Medical Cannabis and Chronic Pain

It is estimated that chronic pain affects 100 million people in the United States alone, and costs Americans up to 635 billion dollars in medical expenses and a loss in productivity.

Pain has a range of mental, physical and social factors that has helped us survive through the ages by letting us know when something is wrong. When pain does not subside even after the initial cause is eliminated, and it becomes pathological, it is referred to as chronic pain.


Cannabis has been used throughout the centuries to treat pain and a multitude of other ailments with records going back to 2700 B.C.E. Cannabis works to heal ailments and treat chronic pain because its medicinal components mimic the human body’s Endocannabinoid system, or ECS, which is an internal chemical harm reduction system.

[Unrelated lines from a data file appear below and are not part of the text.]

(* ===== verification/PeerProfile.v ===== *)
(** * Profile updates on a Peer

    [internal/peer/profile_update.go] and the parts of [internal/peer/attacks.go]
    it calls ([fetchTargets], [validateAttackPublisherTargets], [update]), with
    [SetGossipSubRuntimeParams] of [third_party/go-libp2p-pubsub]: the two-stage
    protocol by which a Peer changes its effective configuration.

    Calls are serialised by [profileUpdates.gate], so a call is one transition of
    [State].  [Env] holds what a call meets outside: the gate and context, the
    attack registry's answer, [netem.Update] and the router's event loop.  The
    attack counters and the telemetry events are not part of the state.  The second
    writer of [networkApplied], the goroutine of a Peer whose network is scheduled
    ([recordNetworkApplied]), runs beside the updates: [runs] interleaves it. *)
From Stdlib Require Import ZArith Lia.
From stdpp Require Import strings list gmap.
From S2P Require Import Prelude.
From S2P Require Import GoStd.
From S2P Require Import GoStrings.
From S2P Require Import Distribution.
From S2P Require Import Network.
From S2P Require Import PeerNetwork.
From S2P Require Import Attacks.
From S2P Require Import PeerScore.
From S2P Require Import GossipSubConfig.
From S2P Require Import PeerGossipSub.
From S2P Require Import KademliaConfig.
From S2P Require Import NodeConfig.
From S2P Require Import ProfileSchedule.
Open Scope Z_scope.

(** ** The attack registry *)
Module AttackTarget.
Record t := mk {
  NodeID : string; Group : string; PeerID : string; AuthorPeerID : string;
  Addresses : list string; Ready : bool }.
End AttackTarget.

(** The loop of [validateAttackPublisherTargets]; the values of [byAuthor] are bit
    sets of [1] (not selected) and [2] (selected). *)
Fixpoint publisherLoop (publishers : option AttackSelector.t) (byAuthor : gmap string Z)
    (l : list AttackTarget.t) : res unit :=
  match l with
  | [] => Ok tt
  | target :: l =>
      let matches := AttackSelector.Matches publishers (AttackTarget.Group target)
                       (AttackTarget.NodeID target) in
      let author := AttackTarget.AuthorPeerID target in
      if empty author then
        fail_if (matches ""%string) "publisher selector: anonymous node";;
        publisherLoop publishers byAuthor l
      else
        let bit := if matches author then 2 else 1 in
        let seen := Z.lor (default 0 (byAuthor !! author)) bit in
        fail_if (seen =? 3)
          "publisher selector cannot distinguish nodes sharing a signing identity";;
        publisherLoop publishers (<[author := seen]> byAuthor) l
  end.
(** An acknowledged application can be repeated.  A Peer that applied a request
    answers the same request, in either stage, by a second acknowledgement of the
    same values without changing anything, so the Controller may retry after a lost
    reply. *)
Theorem acknowledged_retry s env r response s' env' r' :
  reachable ParseFloat cfg p0 s → ProfileUpdateRequest.Stage r = "apply"%string →
  executeProfileUpdate ParseFloat cfg env r s = (Ok response, s') →
  r' = ProfileUpdateRequest.mk (ProfileUpdateRequest.RunID r) (ProfileUpdateRequest.Generation r)
         (ProfileUpdateRequest.Revision r) (ProfileUpdateRequest.Stage r')
         (ProfileUpdateRequest.Set_ r) →
  ProfileUpdateRequest.Stage r' ∈ ["prepare";"apply"]%string → acquire env' = None →
  ∃ response', executeProfileUpdate ParseFloat cfg env' r' s' = (Ok response', s') ∧
    ProfileUpdateResponse.Effective response' = ProfileUpdateResponse.Effective response ∧
    ProfileUpdateResponse.Revision response' = ProfileUpdateResponse.Revision response.
Proof.
  intros Hs Hst E Hr' Hstage Hacq. pose proof (reachable_outcome _ _ _ Hcreated s env r Hs) as Ho.
  rewrite E in Ho. cbn [fst snd] in Ho. clear E.
  assert (∀ l, last s' = Some l → sameProfileUpdate (request l) r = true → failed s' = false →
    ProfileUpdateRequest.Revision r ≤ (effective cfg s').2 →
    ProfileUpdateRequest.Validate ParseFloat r = Ok tt →
    executeProfileUpdate ParseFloat cfg env' r' s' = (Ok (respond cfg r' (effective cfg s').1), s')) as Hreplay.
  { intros l Hl Hsame Hf Hrev Hv. unfold executeProfileUpdate.
    assert (ProfileUpdateRequest.Validate ParseFloat r' = Ok tt) as Hv'.
    { unfold ProfileUpdateRequest.Validate in *. rewrite Hr'. rewrite fail_if_seq_ok in *. cbn -[oneOf] in *.
      destruct Hv as [Hv ?]. split; [|done]. rewrite !orb_false_iff in *. destruct Hv as [? _].
      split; [done|]. unfold oneOf. by rewrite bool_decide_eq_true_2. }
    assert (sameProfileUpdate (request l) r' = true) as Hsame' by (by rewrite Hr').
    unfold mbind, gom_bind, lift_res, get. rewrite Hv', Hacq, Hf. cbn [failWith fail_if].
    destruct (effective cfg s') as [c rev]. cbn [fst snd] in *.
    rewrite (proj2 (Z.leb_le _ _)) by (by rewrite Hr'). by rewrite Hl, Hsame'. }
  remember (Ok response) as o eqn:Eo.
  destruct Ho as [|l Hv Hf Hrev Hl Hsame|u s1|e p ? ? ? ? ? ? ? ? ?|p s1 u Hv Hf _ Ha _ Hp Hsame Hparts];
    try congruence; injection Eo as <-; eexists.
  - split; [by apply (Hreplay l)|]. cbn. by rewrite Hr'.
  - pose proof (applyParts_frame cfg env r (effective cfg s).1 (config p) s) as (F1 & _ & F3 & _).
    rewrite Hparts in F1, F3. cbn [snd] in F1, F3.
    split; [apply (Hreplay p); try done|].
    + destruct (RuntimeProfilePatch.HasAttacks _); cbn; congruence.
    + destruct (RuntimeProfilePatch.HasAttacks _); cbn; congruence.
    + cbn. by rewrite Hr'.
Qed.
End protocol.
(* ===== verification/ScenarioProps.v ===== *)
(** * Properties of accepted scenarios

    What validation establishes for the run: every join has a complete, accepted
    configuration, the jobs a phase waits for were started before it, and every
    scheduled profile change applies to the joins it selects. *)
From Stdlib Require Import ZArith Lia.
From stdpp Require Import strings list gmap sorting pretty.
From S2P Require Import Prelude.
From S2P Require Import GoStd.
From S2P Require Import GoStrings.
From S2P Require Import Topology.
From S2P Require Import Distribution.
From S2P Require Import Network.
From S2P Require Import Attacks.
From S2P Require Import PeerScore.
From S2P Require Import GossipSubConfig.
From S2P Require Import KademliaConfig.
From S2P Require Import NodeConfig.
From S2P Require Import NodeConfigProps.
From S2P Require Import ProfileSchedule.
From S2P Require Import ProfileScheduleProps.
From S2P Require Import Scenario.
Open Scope Z_scope.

(** Breaks the success of a validation into its steps. *)
Ltac steps H :=
  repeat first
    [ rewrite fail_if_seq_ok in H; destruct H as [? H]
    | rewrite seq_ok in H; destruct H as [? H]
    | apply bind_ok in H as (? & ? & H) ].

Section props.
Context `{PeerCodecLaws} `{CIDRs} `{PubSubLib} (ParseFloat : string → option float).
Let resolve := Scenario.resolveNodeConfig ParseFloat.
Let checkAction := Scenario.checkAction ParseFloat.
Let checkPhase := Scenario.checkPhase ParseFloat.

(** ** One phase *)
(** A join ready to run: what [createJoinNode] relies on. *)
Record runnable (p : Phase.t) : Prop := {
  r_valid : NodeConfig.Validate ParseFloat (Phase.Node p) = Ok tt;
  r_complete : NodeConfig.WithDefaults (Phase.Node p) = Phase.Node p;
  r_type : Phase.NodeType p = NodeConfig.Type_ (Phase.Node p);
  r_role : NodeConfig.ValidateAttackRole (Phase.Node p) (Phase.Role p) = Ok tt;
  r_roles : Phase.Role p ∈ ["boot";"worker"]%string;
  r_group : Phase.Group p ≠ ""%string;
  r_count : 1 ≤ Phase.Count p;
  r_placement : Phase.Placement p ∈ ["balanced";"single-agent";"random"]%string }.

Lemma resolve_ok s p p' :
  resolve s p = Ok p' →
  ∃ base, NodeConfig.Validate ParseFloat base = Ok tt ∧ NodeConfig.WithDefaults base = base ∧
    p' = (let q := Phase.withNodeType (NodeConfig.Type_ base) (Phase.withNode base p) in
          if empty (Phase.Profile q) then Phase.withProfile (NodeConfig.Type_ base) q else q).
Proof.
  unfold resolve, Scenario.resolveNodeConfig. intros Hr. steps Hr.
  eexists. split_and!; [done|apply node_WithDefaults_idemp|]. by injection Hr as <-.
Qed.
Definition tally (l : list thread) : counters :=
  mkCounters (countOf isActive l) (countOf isSuccess l) (countOf isCancel l) (countOf isFailure l).

Lemma countOf_cons f t l : countOf f (t :: l) = (if f t then 1 else 0) + countOf f l.
Proof. unfold countOf. rewrite filter_cons. case_decide as H; [rewrite H|destruct (f t)]; cbn; [lia|done|done]. Qed.
Lemma countOf_insert f l p t t' :
  l !! p = Some t →
  countOf f (<[p := t']> l) = countOf f l - (if f t then 1 else 0) + (if f t' then 1 else 0).
Proof.
  revert p. induction l as [|x l IH]; intros p Hp; [done|]. destruct p as [|p].
  - injection Hp as ->. change (<[0%nat := t']> (t :: l)) with (t' :: l). rewrite !countOf_cons. lia.
  - change (<[S p := t']> (x :: l)) with (x :: <[p := t']> l). rewrite !countOf_cons, (IH p Hp). lia.
Qed.
Lemma countOf_app f l k : countOf f (l ++ k) = countOf f l + countOf f k.
Proof.
  induction l as [|t l IH]; [done|]. change ((t :: l) ++ k) with (t :: (l ++ k)).
  rewrite !countOf_cons, IH. lia.
Qed.
Lemma countOf_pos f l p t : l !! p = Some t → f t = true → 0 < countOf f l.
Proof.
  intros Hp Hf. unfold countOf.
  assert (t ∈ filter (λ t, f t = true) l) as Hin
    by (apply list_elem_of_filter; split; [done|by eapply list_elem_of_lookup_2]).
  destruct (filter _ l); [by apply not_elem_of_nil in Hin|cbn; lia].
Qed.
Lemma countOf_zero f l : (∀ p t, l !! p = Some t → f t = false) → countOf f l = 0.
Proof.
  induction l as [|t l IH]; intros H; [done|]. rewrite countOf_cons, (H 0%nat t eq_refl), IH; [done|].
  intros p t' Hp. by apply (H (S p) t').
Qed.
Lemma countOf_total l :
  countOf isActive l + countOf isSuccess l + countOf isCancel l + countOf isFailure l =
  Z.of_nat (length l).
Proof.
  induction l as [|t l IH]; [done|]. rewrite !countOf_cons. cbn [length].
  assert ((if isActive t then 1 else 0) + (if isSuccess t then 1 else 0) +
    (if isCancel t then 1 else 0) + (if isFailure t then 1 else 0) = 1) as Ht.
  { unfold isActive, isSuccess, isCancel, isFailure, isNil, Attacks.present.
    destruct (result t) as [[e|]|]; cbn; [destruct (isCanceled e)| |]; done. }
  lia.
Qed.

(** ** The jobs and their goroutines *)
(** What holds of registry, goroutines, counters and errors between any two
    steps. *)
Record base (s : run) : Prop := {
  b_len : length (threads s) = length (heap (jobs s));
  b_ended : ∀ p e, threads s !! p = Some (ended e) ↔ endedWith (jobs s) p e;
  b_valid : ∀ id p, PhaseJobs.jobs (jobs s) !! id = Some p → (p < length (threads s))%nat;
  b_known : ∀ p t, threads s !! p = Some t → hasEnded t = false →
    ∃ id, PhaseJobs.jobs (jobs s) !! id = Some p;
  b_counts : counts s = tally (threads s);
  b_fail : ∀ p t, threads s !! p = Some t → isFailure t = true → asyncErr s ≠ None;
  b_async : asyncErr s ≠ None → ctxDone s = true;
  b_parent : parentDone s = true → ctxDone s = true;
  b_results : ∀ p t e, threads s !! p = Some t → result t = Some e ∨ t = returned e → cleanOpt e;
  b_asyncClean : cleanOpt (asyncErr s);
  b_runClean : cleanOpt (runErr s) }.

(** All goroutines have ended. *)
Definition allEnded (s : run) : Prop := ∀ p t, threads s !! p = Some t → hasEnded t = true.

Lemma allEnded_iff s : base s → allEnded s ↔ ∀ p, (p < length (threads s))%nat → isDone (jobs s) p = true.
Proof.
  intros Hb. split.
  - intros Ha p [t Ht]%lookup_lt_is_Some. specialize (Ha _ _ Ht). destruct t as [| | |e]; try done.
    apply isDone_ended. exists e. by apply (b_ended _ Hb).
  - intros Ha p t Ht. destruct (proj1 (isDone_ended (jobs s) p)) as [e He].
    { apply Ha. by eapply lookup_lt_Some. }
    apply (b_ended _ Hb) in He. rewrite Ht in He. by injection He as ->.
Qed.

Lemma base_main p s : base s → base (setMain p s).
Proof. intros []. by constructor. Qed.
Lemma base_generation g s : base s → base (setGeneration g s).
Proof. intros []. by constructor. Qed.
Lemma base_cancel s : base s → base (cancelScenario s).
Proof. intros []. by constructor. Qed.
Lemma base_runErr e s : base s → cleanOpt e → base (setRunErr e s).
Proof. intros []. by constructor. Qed.
Lemma base_cancelAll s : base s → base (setJobs (cancelAll (jobs s)) s).
Proof.
  intros []. constructor; try done.
  - cbn [jobs threads setJobs]. by rewrite cancelAll_length.
  - intros p e. cbn [jobs threads setJobs]. by rewrite cancelAll_ended.
Qed.
Lemma base_reset s :
  base s → allEnded s → base (setJobs (mkJobs (heap (jobs s)) ∅ (changed (jobs s))) s).
Proof.
  intros [] Ha. constructor; try done.
  intros p t Ht Hn. cbn [threads setJobs] in Ht. by rewrite (Ha _ _ Ht) in Hn.
Qed.

Lemma base_start id s j p :
  base s → startJob id (jobs s) = (inr p, j) →
  base (setCounts (mkCounters (ActiveJobs (counts s) + 1) (CompletedJobs (counts s))
                     (CanceledJobs (counts s)) (FailedJobs (counts s)))
          (setThreads (threads s ++ [running]) (setJobs j s))).
Proof.
  intros [] Hj. unfold startJob in Hj.
  destruct (PhaseJobs.jobs (jobs s) !! id) eqn:Hid; [done|]. injection Hj as <- <-.
  constructor; cbn [threads jobs setCounts setThreads setJobs heap PhaseJobs.jobs asyncErr counts]; try done.
  - rewrite !length_app. cbn. lia.
  - intros q e. unfold endedWith. cbn [heap]. rewrite !lookup_app, b_len0.
    pose proof (b_ended0 q e) as Hq. unfold endedWith in Hq.
    destruct (heap (jobs s) !! q) eqn:Hh.
    + destruct (threads s !! q) eqn:Ht; [done|].
      apply lookup_ge_None in Ht. apply lookup_lt_Some in Hh. lia.
    + destruct (threads s !! q) eqn:Ht.
      { apply lookup_lt_Some in Ht. apply lookup_ge_None in Hh. lia. }
      split; [|intros [c Hc]]; destruct (q - length (heap (jobs s)))%nat; naive_solver.
  - intros id' q. rewrite length_app, lookup_insert_Some. cbn. intros [[_ <-]|[_ Hq]]; [lia|].
    apply b_valid0 in Hq. lia.
  - intros q t Ht Hn. apply lookup_app_Some in Ht as [Ht|[Hge Ht]].
    + destruct (b_known0 _ _ Ht Hn) as [id' Hid']. exists id'.
      rewrite lookup_insert_ne; [done|]. intros ->. by rewrite Hid in Hid'.
    + exists id. apply list_lookup_singleton_Some in Ht as [Hq _].
      rewrite lookup_insert_eq. f_equal. lia.
  - rewrite b_counts0. unfold tally. by rewrite !countOf_app, !Z.add_0_r.
  - intros q t Ht Hf. apply lookup_app_Some in Ht as [Ht|[_ Ht]]; [by eapply b_fail0|].
    apply list_lookup_singleton_Some in Ht as [_ <-]. done.
  - intros q t e Ht Hr. apply lookup_app_Some in Ht as [Ht|[_ Ht]]; [by eapply b_results0|].
    apply list_lookup_singleton_Some in Ht as [_ <-]. by destruct Hr.
Qed.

Endocannabinoids are produced by the body, controlling the ECS and they keep our critical functions in balance, regulating appetite, sleep, pain and the immune system.


With over 400 active chemicals, marijuana is the most pharmacologically active plant to grace our Earth, and provides us with a natural medicine that has been proven to treat pain, kill viruses and cancer cells, prevent seizures and heal brain cells. The reason why cannabis can treat pain lies within cannabinoid receptors in the brain, namely Type 1 (CBD1), and Type 2 (CBD2). Studies have revealed that we have CBD1 receptors all over the body, and CBD2 receptors lie in key areas that control immune function.


Scientists and doctors alike are just beginning to find out the possibilities of using cannabis to treat chronic pain. With hopes that physicians will be able to steer away from opiates to manage pain, the side effects of which can be debilitating with symptoms such as respiratory depression and dependency, we must look forward and hope that the government will finally end marijuana prohibition.